Duqu worm looms as 'next big cyber threat'
(Read article summary)The Duqu computer worm wiggled into the spotlight late last month. Here's what you can do to make sure Duqu doesn't infect your machine.
According to a new report, Duqu, a computer worm first detected late last month, may be using a hole in the Windows operating system to spread from machine to machine. Over at Symantec, Vikram Thakur identifies the Duqu installer file as a simple Word document, which, once downloaded, allows the Duqu worm to wiggle its way deep into your hard drive.
"The installer file is a Microsoft Word document (.doc) that exploits a previously unknown kernel vulnerability that allows code execution," Thakur wrote yesterday on the Symantec site. "We contacted Microsoft regarding the vulnerability and they're working diligently towards issuing a patch and advisory. When the file is opened, malicious code executes and installs the main Duqu binaries."

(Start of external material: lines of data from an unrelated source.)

(** C7, amended. The card is a function of the state whose parts are
    decided independently of each other, not by precedence: the error alert
    is shown exactly when a non-empty error is present; the chip of the
    overall status (success, failure, partial or never run) exactly when a
    snapshot is present, running or not; the running indicator exactly when
    a snapshot is present with isRunning true; none of the three exactly
    when the snapshot is absent and there is no error to show.  The state
    the precedence names is among the displayed ones whenever the error is
    absent or non-empty. *)
Theorem presenter_shows_parts_independently (s : State) :
  let v := render s in
  (displays v error_shown <-> truthy_opt (error s) = true)
  /\ (displays v running
      <-> exists r, status s = Some r /\ isRunning r = true)
  /\ (forall o, displays v (settled o)
                <-> exists r, status s = Some r /\ overallStatus r = o)
  /\ (displays v no_data
      <-> status s = None /\ truthy_opt (error s) = false)
  /\ (error s <> Some [] ->
      displays v (present (status s) (loading s || checking s) (error s))).
Proof.
  cbv zeta. split; [|split; [|split; [|split]]].
  - simpl. destruct (error s) as [[|c e]|]; simpl; split; congruence.
  - simpl. destruct (status s) as [r|]; simpl; split.
    + eauto.
    + intros (r' & H & H'); inversion H; subst; exact H'.
    + discriminate.
    + intros (r' & H & _); discriminate H.
  - intros o. unfold displays. rewrite rendered_chip.
    destruct (status s) as [r|]; simpl; split.
    + intros H; exists r; split; [reflexivity|].
      apply chip_of_inj; congruence.
    + intros (r' & H & <-); inversion H; reflexivity.
    + discriminate.
    + intros (r' & H & _); discriminate H.
  - unfold displays. rewrite rendered_chip. simpl.
    destruct (status s) as [r|]; destruct (error s) as [[|c e]|]; simpl;
      split; try (intros (H1 & H2 & H3)); try (intros (H1 & H2));
      try discriminate; try congruence; repeat split.
  - intros He. destruct (error s) as [[|c e]|] eqn:E.
    + contradiction He; reflexivity.
    + simpl. rewrite E. simpl. discriminate.
    + destruct (status s) as [r|] eqn:Es; simpl present.
      * destruct (isRunning r) eqn:Er.
        -- simpl. rewrite Es. exact Er.
        -- unfold displays. rewrite rendered_chip, Es. reflexivity.
      * simpl. rewrite E, Es. repeat split.
Qed.
Lemma kwargs_raises v e : kwargs v = Raise e -> e = TypeError.
Proof. destruct v; simpl; congruence. Qed.

Lemma new_each_raises cls v e : new_each cls v = Raise e -> e = TypeError.
Proof.
  unfold new_each. destruct (iterate v) as [l|e'] eqn:Ei; cbn [bind].
  - destruct (mapM _ l) as [objs|e'] eqn:El; cbn [bind]; [discriminate|].
    intros H. inversion H; subst.
    apply (mapM_raises (fun x => kw <- kwargs x ;; new cls kw)
             (fun e => e = TypeError) l e); [|exact El].
    intros x e' _. destruct (kwargs x) as [kw|e1] eqn:Ek; cbn [bind].
    + apply new_raises.
    + intros H1. inversion H1; subst. now apply (kwargs_raises x).
  - intros H. inversion H; subst. destruct v; simpl in Ei; congruence.
Qed.

Lemma getitem_raises v k e : getitem v k = Raise e -> e = KeyError \/ e = TypeError.
Proof.
  destruct v; simpl; try (intros H; inversion H; now right).
  destruct (dict_get k d); [discriminate|]. intros H; inversion H; now left.
Qed.

Lemma setitem_raises v k x e : setitem v k x = Raise e -> e = TypeError.
Proof. destruct v; simpl; congruence. Qed.

Lemma OrderStatus_call_raises v e : OrderStatus_call v = Raise e -> e = ValueError.
Proof.
  destruct v; unfold OrderStatus_call; try congruence.
  destruct (find (fun m => str_eqb s (OrderStatus_value m)) OrderStatus_members);
    congruence.
Qed.

(** What a constructor that returns has checked, and what it has stored. *)
Lemma existsb_false {A} (p : A -> bool) l x :
  existsb p l = false -> In x l -> p x = false.
Proof.
  intros H Hin. destruct (p x) eqn:E; [|reflexivity].
  assert (existsb p l = true) by (apply existsb_exists; now exists x).
  congruence.
Qed.
(** The range of inputs on which the float64 computation of the simulator
    stays finite and away from underflow, and its rounding errors stay
    small: the market parameters, the two counts and the draws are of
    moderate size, the discount exponent and every cumulative log-return
    lie within [[-100, 100]].  Outside this range float64 [exp] overflows
    to inf or underflows to 0.0, [sigma ** 2] can raise, and the results
    can be inf or nan; the real-number model says nothing there.
    Exhaustion of memory by the table of draws is outside the model. *)
Definition float_safe (S0 K T r sigma : R) (n_sims n_steps : Z) (w : World)
  : Prop :=
  1e-10 <= S0 <= 1e10
  /\ 1e-10 <= K <= 1e10
  /\ 1e-10 <= T <= 1e4
  /\ Rabs r <= 100
  /\ 1e-10 <= sigma <= 100
  /\ (n_sims <= 1000000000000)%Z
  /\ (n_steps <= 1000000000000)%Z
  /\ Rabs (r * T) <= 100
  /\ bounded_draws w
  /\ forall i j,
       (i < Z.to_nat n_steps)%nat -> (j < Z.to_nat n_sims)%nat ->
       Rabs (sum_upto
               (fun k => (r - 0.5 * sigma ^ 2) * (T / IZR n_steps)
                         + sigma * sqrt (T / IZR n_steps)
                           * normals w (k * Z.to_nat n_sims + j)%nat)
               (S i)) <= 100.

(** a second fixed world: the first draw is 0, every later draw is 1 *)
Definition step_world : World :=
  mkWorld (fun k => match k with O => 0 | S _ => 1 end) (fun k => INR k).

(** ** The reductions on binary64 numbers

    [np.mean] and [np.max] on IEEE binary64 numbers, every operation
    rounded to nearest as the hardware does.  [np.mean] divides the sum
    of the entries by their number; on an array of fewer than eight
    entries the sum adds the entries one after the other. *)
Module f64.
Import Floats.PrimFloat.

Definition sum (a : list float) : float := fold_left add a 0%float.

Fixpoint of_nat (n : nat) : float :=
  match n with
  | O => 0%float
  | S k => add (of_nat k) 1%float
  end.

Definition mean (a : list float) : float := div (sum a) (of_nat (length a)).

(** [np.max] of a non-empty array (on the empty array, where [np.max]
    raises, the value here is nan) *)
Definition max (a : list float) : float :=
  match a with
  | [] => nan
  | x :: l => fold_left (fun m y => if ltb m y then y else m) l x
  end.



End f64.

(** * Properties *)

(** ** Monad laws used to run the model symbolically *)

Lemma bind_inr {A B} (c : M A) (k : A -> M B) (w w' : World) (a : A) :
  c w = inr (a, w') -> bind c k w = k a w'.
Proof. unfold bind. intros ->. reflexivity. Qed.

Lemma bind_inl {A B} (c : M A) (k : A -> M B) (w : World) (e : exn) :
  c w = inl e -> bind c k w = inl e.
Proof. unfold bind. intros ->. reflexivity. Qed.

(** ** Sums over an index range *)

Lemma sum_range_snoc (f : nat -> R) (n s : nat) :
  sum_range f s (S n) = sum_range f s n + f (s + n)%nat.
Proof.
  revert s. induction n as [| n IH]; intros s.
  - simpl. rewrite Nat.add_0_r. ring.
  - change (sum_range f s (S (S n))) with (f s + sum_range f (S s) (S n)).
    rewrite IH. simpl. rewrite Nat.add_succ_r. ring.
Qed.

Lemma sum_range_upto (f : nat -> R) (n : nat) :
  sum_range f 0 n = sum_upto f n.
Proof.
  induction n as [| n IH]; [reflexivity |].
  rewrite sum_range_snoc, IH. reflexivity.
Qed.

(** ** Shape of generated tables and of their running sums *)

Section Tables.

Variable m : nat.

#[local] Abbreviation rows := (rows m).

Lemma vadd_map (u v : nat -> R) (l : list nat) :
  np.vadd (map u l) (map v l) = map (fun j => u j + v j) l.
Proof.
  induction l as [| j l IH]; simpl; [reflexivity | now rewrite IH].
Qed.

Lemma last_cons {A} (x d : A) (l : list A) : last (x :: l) d = last l x.
Proof.
  revert x d. induction l as [| y l IH]; intros x d; [reflexivity |].
  change (last (x :: y :: l) d) with (last (y :: l) d).
  now rewrite (IH y d), (IH y x).
Qed.

Lemma last_map {A B} (g : A -> B) (l : list A) (d : A) :
  last (map g l) (g d) = g (last l d).
Proof.
  revert d. induction l as [| x l IH]; intros d; [reflexivity |].
  change (map g (x :: l)) with (g x :: map g l).
  rewrite !last_cons. apply IH.
Qed.

Lemma last_cumsum_from (f : nat -> nat -> R) (n s : nat) (acc : nat -> R) :
  last (np.cumsum_from (map acc (seq 0 m)) (rows f s n)) (map acc (seq 0 m))
  = map (fun j => acc j + sum_range (fun i => f i j) s n) (seq 0 m).
Proof.
  revert s acc. induction n as [| n IH]; intros s acc.
  - simpl. apply map_ext. intros j. ring.
  - unfold rows. simpl seq. simpl map. simpl np.cumsum_from.
    rewrite last_cons, vadd_map.
    fold (rows f (S s) n).
    rewrite (IH (S s) (fun j => acc j + f s j)).
    apply map_ext. intros j. simpl. ring.
Qed.

Lemma last_cumsum0 (f : nat -> nat -> R) (n : nat) (d : np.array1) :
  last (np.cumsum0 (rows f 0 (S n))) d
  = map (fun j => sum_upto (fun i => f i j) (S n)) (seq 0 m).
Proof.
  unfold rows. simpl seq. simpl map. unfold np.cumsum0.
  rewrite last_cons.
  fold (rows f 1 n).
  rewrite (last_cumsum_from f n 1 (f 0%nat)).
  apply map_ext. intros j.
  transitivity (sum_range (fun i => f i j) 0 (S n));
    [reflexivity | apply sum_range_upto].
Qed.

End Tables.

Lemma table_rows (g : nat -> R) (n m : nat) :
  np.table g n m = rows m (fun i j => g (i * m + j)%nat) 0 n.
Proof. reflexivity. Qed.

Lemma sadd2_smul2_rows (c d : R) (m : nat) (f : nat -> nat -> R) (s n : nat) :
  np.sadd2 c (np.smul2 d (rows m f s n))
  = rows m (fun i j => c + d * f i j) s n.
Proof.
  unfold np.sadd2, np.smul2, rows.
  rewrite !map_map. apply map_ext. intros i.
  rewrite !map_map. reflexivity.
Qed.

(** ** Every entry of the price table *)

Lemma nth_map_seq (h : nat -> R) (m j : nat) (d : R) :
  (j < m)%nat -> nth j (map h (seq 0 m)) d = h j.
Proof.
  intros Hj.
  rewrite (nth_indep _ d (h 0%nat)) by now rewrite length_map, length_seq.
  rewrite (map_nth h (seq 0 m) 0%nat j), seq_nth by exact Hj.
  reflexivity.
Qed.

Lemma nth_cumsum_from (m : nat) (f : nat -> nat -> R) (n s i : nat)
    (acc : nat -> R) :
  (i < n)%nat ->
  nth i (np.cumsum_from (map acc (seq 0 m)) (rows m f s n)) []
  = map (fun j => acc j + sum_range (fun k => f k j) s (S i)) (seq 0 m).
Proof.
  revert s i acc. induction n as [| n IH]; intros s i acc Hi; [lia |].
  unfold rows. simpl seq. simpl map. simpl np.cumsum_from.
  rewrite vadd_map. fold (rows m f (S s) n).
  destruct i as [| i].
  - simpl. apply map_ext. intros j. ring.
  - simpl nth. rewrite (IH (S s) i (fun j => acc j + f s j)) by lia.
    apply map_ext. intros j.
    change (sum_range (fun k => f k j) s (S (S i)))
      with (f s j + sum_range (fun k => f k j) (S s) (S i)).
    ring.
Qed.

Lemma nth_cumsum0 (m : nat) (f : nat -> nat -> R) (n i : nat) :
  (i < n)%nat ->
  nth i (np.cumsum0 (rows m f 0 n)) []
  = map (fun j => sum_upto (fun k => f k j) (S i)) (seq 0 m).
Proof.
  intros Hi. destruct n as [| n]; [lia |].
  unfold rows. simpl seq. simpl map. unfold np.cumsum0.
  fold (rows m f 1 n).
  destruct i as [| i].
  - simpl. apply map_ext. intros j. ring.
  - simpl nth. rewrite (nth_cumsum_from m f n 1 i (f 0%nat)) by lia.
    apply map_ext. intros j.
    transitivity (sum_range (fun k => f k j) 0 (S (S i)));
      [reflexivity | apply sum_range_upto].
Qed.

Lemma price_paths_entry (S0 T r sigma : R) (n_steps : Z) (g : nat -> R)
    (n m i j : nat) :
  (i < n)%nat -> (j < m)%nat ->
  nth j (nth i (price_paths S0 T r sigma n_steps (np.table g n m)) []) 0
  = S0 * exp (sum_upto
                (fun k => (r - 0.5 * sigma ^ 2) * (T / IZR n_steps)
                          + sigma * sqrt (T / IZR n_steps) * g (k * m + j)%nat)
                (S i)).
Proof.
  intros Hi Hj. unfold price_paths.
  rewrite table_rows, sadd2_smul2_rows.
  unfold np.smul2, np.exp2. rewrite map_map.
  change (@nil R) with ((fun x => map (Rmult S0) (map exp x)) []) at 1.
  rewrite map_nth, nth_cumsum0 by exact Hi.
  rewrite !map_map. now rewrite nth_map_seq.
Qed.

Lemma last_price_paths (S0 K T r sigma : R) (n_sims n_steps : Z) (w : World)
    (d : np.array1) :
  (0 < n_steps)%Z ->
  last (price_paths S0 T r sigma n_steps
          (np.table (normals w) (Z.to_nat n_steps) (Z.to_nat n_sims))) d
  = terminal_vector S0 T r sigma n_sims n_steps w.
Proof.
  intros Hsteps. unfold price_paths, terminal_vector, terminal_price.
  rewrite table_rows, sadd2_smul2_rows.
  destruct (Z.to_nat n_steps) as [| n] eqn:En; [lia |].
  unfold np.smul2, np.exp2. rewrite map_map.
  set (g := fun x : list R => map (Rmult S0) (map exp x)).
  set (tab := rows _ _ 0 (S n)).
  destruct (np.cumsum0 tab) as [| row rest] eqn:Ec.
  - unfold tab, rows in Ec. simpl in Ec. discriminate.
  - change (map g (row :: rest)) with (g row :: map g rest).
    rewrite last_cons, (last_map g), <- (last_cons row row rest), <- Ec.
    unfold tab. rewrite last_cumsum0. unfold g.
    rewrite !map_map. apply map_ext. intros j. reflexivity.
Qed.

Lemma last_row_price_paths (S0 K T r sigma : R) (n_sims n_steps : Z)
    (w w0 : World) :
  (0 < n_steps)%Z ->
  np.last_row (price_paths S0 T r sigma n_steps
                 (np.table (normals w) (Z.to_nat n_steps) (Z.to_nat n_sims))) w0
  = inr (terminal_vector S0 T r sigma n_sims n_steps w, w0).
Proof.
  intros Hsteps.
  pose proof (last_price_paths S0 K T r sigma n_sims n_steps w [] Hsteps) as H.
  unfold np.last_row.
  destruct (price_paths _ _ _ _ _ _) as [| row rest] eqn:E.
  - unfold price_paths in E. rewrite table_rows, sadd2_smul2_rows in E.
    destruct (Z.to_nat n_steps) as [| n] eqn:En; [lia |].
    unfold rows in E. simpl in E. discriminate.
  - rewrite last_cons in H. unfold ret. now rewrite H.
Qed.

(** ** The simulator, run symbolically *)

Lemma maximum_terminal_vector (S0 K T r sigma : R) (n_sims n_steps : Z)
    (w : World) :
  np.maximum (np.ssub1 (terminal_vector S0 T r sigma n_sims n_steps w) K) 0
  = payoff_vector S0 K T r sigma n_sims n_steps w.
Proof.
  unfold np.maximum, np.ssub1, terminal_vector, payoff_vector.
  rewrite !map_map. reflexivity.
Qed.

Lemma standard_normal_ok (n m : Z) (w : World) :
  (0 <= n)%Z -> (0 <= m)%Z ->
  np.standard_normal (n, m) w
  = inr (np.table (normals w) (Z.to_nat n) (Z.to_nat m),
         mkWorld (fun k => normals w (Z.to_nat n * Z.to_nat m + k)%nat)
                 (clock w)).
Proof.
  intros Hn Hm. unfold np.standard_normal.
  destruct (Z.ltb_spec n 0) as [E | _]; [lia |].
  destruct (Z.ltb_spec m 0) as [E | _]; [lia |].
  reflexivity.
Qed.

Lemma standard_normal_negative (n m : Z) (w : World) :
  (n < 0)%Z \/ (m < 0)%Z -> np.standard_normal (n, m) w = inl ValueError.
Proof.
  intros H. unfold np.standard_normal.
  destruct (Z.ltb_spec n 0) as [_ | E]; [reflexivity |].
  destruct (Z.ltb_spec m 0) as [_ | E']; [reflexivity | lia].
Qed.

Lemma run_simulator (S0 K T r sigma : R) (n_sims n_steps : Z) (w : World) :
  (0 < n_steps)%Z -> (0 <= n_sims)%Z ->
  monte_carlo_option_pricing S0 K T r sigma n_sims n_steps w
  = inr (simulation_result S0 K T r sigma n_sims n_steps w,
         world_after n_sims n_steps w).
Proof.
  intros Hsteps Hsims.
  unfold monte_carlo_option_pricing.
  rewrite (bind_inr _ _ w _ _ eq_refl).
  unfold py_div.
  destruct (Z.eqb_spec n_steps 0) as [E | _]; [lia |].
  rewrite (bind_inr _ _ _ _ _ eq_refl).
  rewrite (bind_inr _ _ _ _ _ (standard_normal_ok n_steps n_sims _
                                 (Z.lt_le_incl _ _ Hsteps) Hsims)).
  cbv beta.
  change (np.smul2 S0 (np.exp2 (np.cumsum0 (np.sadd2 ?a (np.smul2 ?b ?t)))))
    with (price_paths S0 T r sigma n_steps t).
  change (normals {| normals := normals w; clock := ?c |}) with (normals w).
  rewrite (bind_inr _ _ _ _ _
             (last_row_price_paths S0 K T r sigma n_sims n_steps w _ Hsteps)).
  rewrite (bind_inr _ _ _ _ _ eq_refl).
  rewrite maximum_terminal_vector.
  reflexivity.
Qed.

Lemma run_simulator_zero_steps (S0 K T r sigma : R) (n_sims : Z) (w : World) :
  monte_carlo_option_pricing S0 K T r sigma n_sims 0 w = inl ZeroDivisionError.
Proof. reflexivity. Qed.

Lemma run_simulator_negative (S0 K T r sigma : R) (n_sims n_steps : Z)
    (w : World) :
  (n_steps < 0)%Z \/ ((0 < n_steps)%Z /\ (n_sims < 0)%Z) ->
  monte_carlo_option_pricing S0 K T r sigma n_sims n_steps w = inl ValueError.
Proof.
  intros H.
  unfold monte_carlo_option_pricing.
  rewrite (bind_inr _ _ w _ _ eq_refl).
  unfold py_div.
  destruct (Z.eqb_spec n_steps 0) as [E | _]; [lia |].
  rewrite (bind_inr _ _ _ _ _ eq_refl).
  apply bind_inl, standard_normal_negative. lia.
Qed.

(** ** Reductions over payoff vectors *)

Lemma sum_map_seq (f : nat -> R) (s n : nat) :
  np.sum (map f (seq s n)) = sum_range f s n.
Proof.
  revert s. induction n as [| n IH]; intros s; [reflexivity |].
  simpl. unfold np.sum in IH. now rewrite IH.
Qed.
Lemma pollForLoginSuccess_preconditions_witness :
  pollForLoginSuccess exampleEnv
    (Message.Build "web-eid:authenticate" None (Some true) (Some "http://rp.example/status")
       None None None None None None None None None None) 30000 initial
  = (inl (ProtocolInsecureError
            "HTTPS required for getAuthSuccessUrl http://rp.example/status"), initial)
  ∧ pollForLoginSuccess exampleEnv onlyChallenge 30000 initial
    = (inl (MissingParameterError
              "getAuthSuccessUrl missing for Android auth app authentication option."),
       initial).
Proof.
  split.
  - by apply (pollForLoginSuccess_preconditions exampleEnv _ 30000 initial).
  - apply (pollForLoginSuccess_preconditions exampleEnv onlyChallenge 30000 initial).
    unfold present. simpl. discriminate.
Defined.


(** An address that is set to the empty string counts as missing. *)
Example pollForLoginSuccess_empty_url :
  pollForLoginSuccess exampleEnv
    (Message.Build "web-eid:authenticate" None (Some true) (Some EmptyString)
       None None None None None None None None None None) 30000 initial
  = (inl (MissingParameterError
            "getAuthSuccessUrl missing for Android auth app authentication option."),
     initial).
Proof. reflexivity. Qed.

(** ** The invariant of the queue, the timers and the promises *)

Section Invariant.

Variable config : Config.
Variable env : Env.

Lemma known_mono (s s' : State) (p : PendingMessage) :
  (∀ q, q ∈ queue s' → q ∈ queue s) →
  (∀ h t, timers s' !! h = Some t → timers s !! h = Some t ∨ callback t = DetachListener) →
  known s' p → known s p.
Proof.
  intros Hq Ht [Hin|(h & t & Hl & Hc)]; [left; auto|].
  destruct (Ht _ _ Hl) as [Hold|Hd].
  - right. by exists h, t.
  - rewrite Hd in Hc. by destruct Hc.
Qed.
(** ** local.go: construction *)

(** One [os.MkdirAll] of ensureDirectories: on an error the function
    returns it, otherwise it goes on with [k]. *)
Definition mkdir_then (p : path) (k : FS → FS * option OS.oserror) (fs : FS)
    : FS * option OS.oserror :=
  match OS.MkdirAll p fs with
  | (fs1, Some e) => (fs1, Some e)
  | (fs1, None) => k fs1
  end.

(** ensureDirectories *)
Definition ensureDirectories (base : path) : FS → FS * option OS.oserror :=
  let originalDir := base ++ ["original"] in
  let webpDir := base ++ [WebP] in
  let avifDir := base ++ [AVIF] in
  mkdir_then base
    (mkdir_then (originalDir ++ [Landscape])
    (mkdir_then (originalDir ++ [Portrait])
    (mkdir_then (webpDir ++ [Landscape])
    (mkdir_then (webpDir ++ [Portrait])
    (mkdir_then (avifDir ++ [Landscape])
    (mkdir_then (avifDir ++ [Portrait])
    (mkdir_then (base ++ ["metadata"])
    (λ fs, (fs, None))))))))).

(** NewLocalStorage *)
Definition NewLocalStorage (base : path) (fs : FS) : FS * result LocalStorage :=
  match ensureDirectories base fs with
  | (fs1, Some _) => (fs1, Err ErrMkdir)
  | (fs1, None) => (fs1, Ok {| basePath := base |})
  end.

(** ** internal/api: the other handlers *)


(** ImageResponse *)
Record ImageResponse := mkImageResponse {
  r_ID : string;
  r_Filename : string;
  r_URL : string;
  r_ThumbnailURL : string;
  r_Size : Z;
  r_Width : Z;
  r_Height : Z;
  r_Format : string;
  r_Orientation : string;
  r_Tags : list string;
  r_CreatedAt : Time;
  r_ExpiresAt : Time;
  r_HasExpiry : bool
}.
(** * File-Converter: a shallow embedding of [app.py]

    The program converts headerless delimited partition files into
    JSON-Lines files, naming the columns from [schemas.json].  This
    development embeds the seven functions of [app.py] ([main],
    [convert_file], [process_files], [read_schema], [get_column_names],
    [read_csv], [to_json]) over an explicit model of the file system, the
    logger and the library calls they make, and checks the specification's
    statements against them.

    Conventions.
    - A computation of the program is a function from the machine state to
      an outcome (a value or a raised exception) and the next state: the
      state outlives a raised exception, as the files and the log do.
    - Library calls ([glob.glob], [os.path], [json.load], [pandas.read_csv],
      [DataFrame.to_json]) are modelled from their documented behaviour; the
      comment of each one says what part of the library it covers. *)

From Stdlib Require Import List String Ascii ZArith Bool Arith Lia.
From Stdlib Require Import Permutation Sorted.
Import ListNotations.
Local Open Scope string_scope.
Local Open Scope list_scope.

Set Warnings "-register-all".


(* ================================================================== *)
(** * Strings and paths *)
(* ================================================================== *)

Module Str.
(** * Thyracont Smartline V1 driver: frame codec and attribute mapping

    A shallow embedding of [pymeasure/instruments/thyracont/smartline_v1.py]
    together with the fragment of Python's string, integer and float
    semantics that the driver relies on. *)

From Stdlib Require Import ZArith NArith List String Ascii Bool Lia Permutation.
From Stdlib Require Import DecimalString.
From Stdlib Require Import PrimFloat SpecFloat FloatOps.
Import ListNotations.
Open Scope Z_scope.

(** ** The Python fragment *)

Module Py.

(** A character is a Unicode code point; a [str] is a sequence of them. *)
Definition char := N.
Definition str := list char.

(** String literals of the source, as sequences of code points. *)
Definition lit (s : string) : str := map N_of_ascii (list_ascii_of_string s).

(** Exceptions.  [ValueError], [IndexError], [OverflowError] and
    [ZeroDivisionError] are the built-in ones, the first three with their
    message.  [TimeoutError] is the transport's; [ValidationError] is the
    attribute layer's, under the name the specification gives it.
    [Unmodelled] marks an input on which a built-in is defined by Python but
    lies outside the fragment embedded here. *)
Inductive exn : Type :=
| ValueError (msg : str)
| IndexError (msg : str)
| OverflowError (msg : str)
| ZeroDivisionError
| KeyError
| TimeoutError
| ValidationError
| Unmodelled (what : string).

Inductive result (A : Type) : Type :=
| Ok (a : A)
| Raise (e : exn).
Arguments Ok {A} a.
Arguments Raise {A} e.

Definition rbind {A B} (r : result A) (k : A -> result B) : result B :=
  match r with
  | Ok a => k a
  | Raise e => Raise e
  end.

Notation "'let?' x ':=' r 'in' k" := (rbind r (fun x => k))
  (at level 10, x name, r at level 100, k at level 200).

Definition ord (c : char) : Z := Z.of_N c.

(** [chr(i)] raises [ValueError] outside [range(0x110000)]. *)
Definition chr (i : Z) : result char :=
  if (0 <=? i) && (i <? 0x110000)
  then Ok (Z.to_N i)
  else Raise (ValueError (lit "chr() arg not in range(0x110000)")).

(** The built-in [sum]: a left fold of [+] starting from [0]. *)
Definition sum (l : list Z) : Z := fold_left Z.add l 0.

Definition len (s : str) : Z := Z.of_nat (List.length s).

Translation: Open the file, and lose control of your machine. Thakur says that Duqu infections have been reported by six unnamed organizations in eight countries, including France, Netherlands, Switzerland, India, and Ukraine. Meanwhile, security vendors in the United Kingdom have also reported possible Duqu infections. Duqu, Reuters notes today, may be the "next big cyber threat."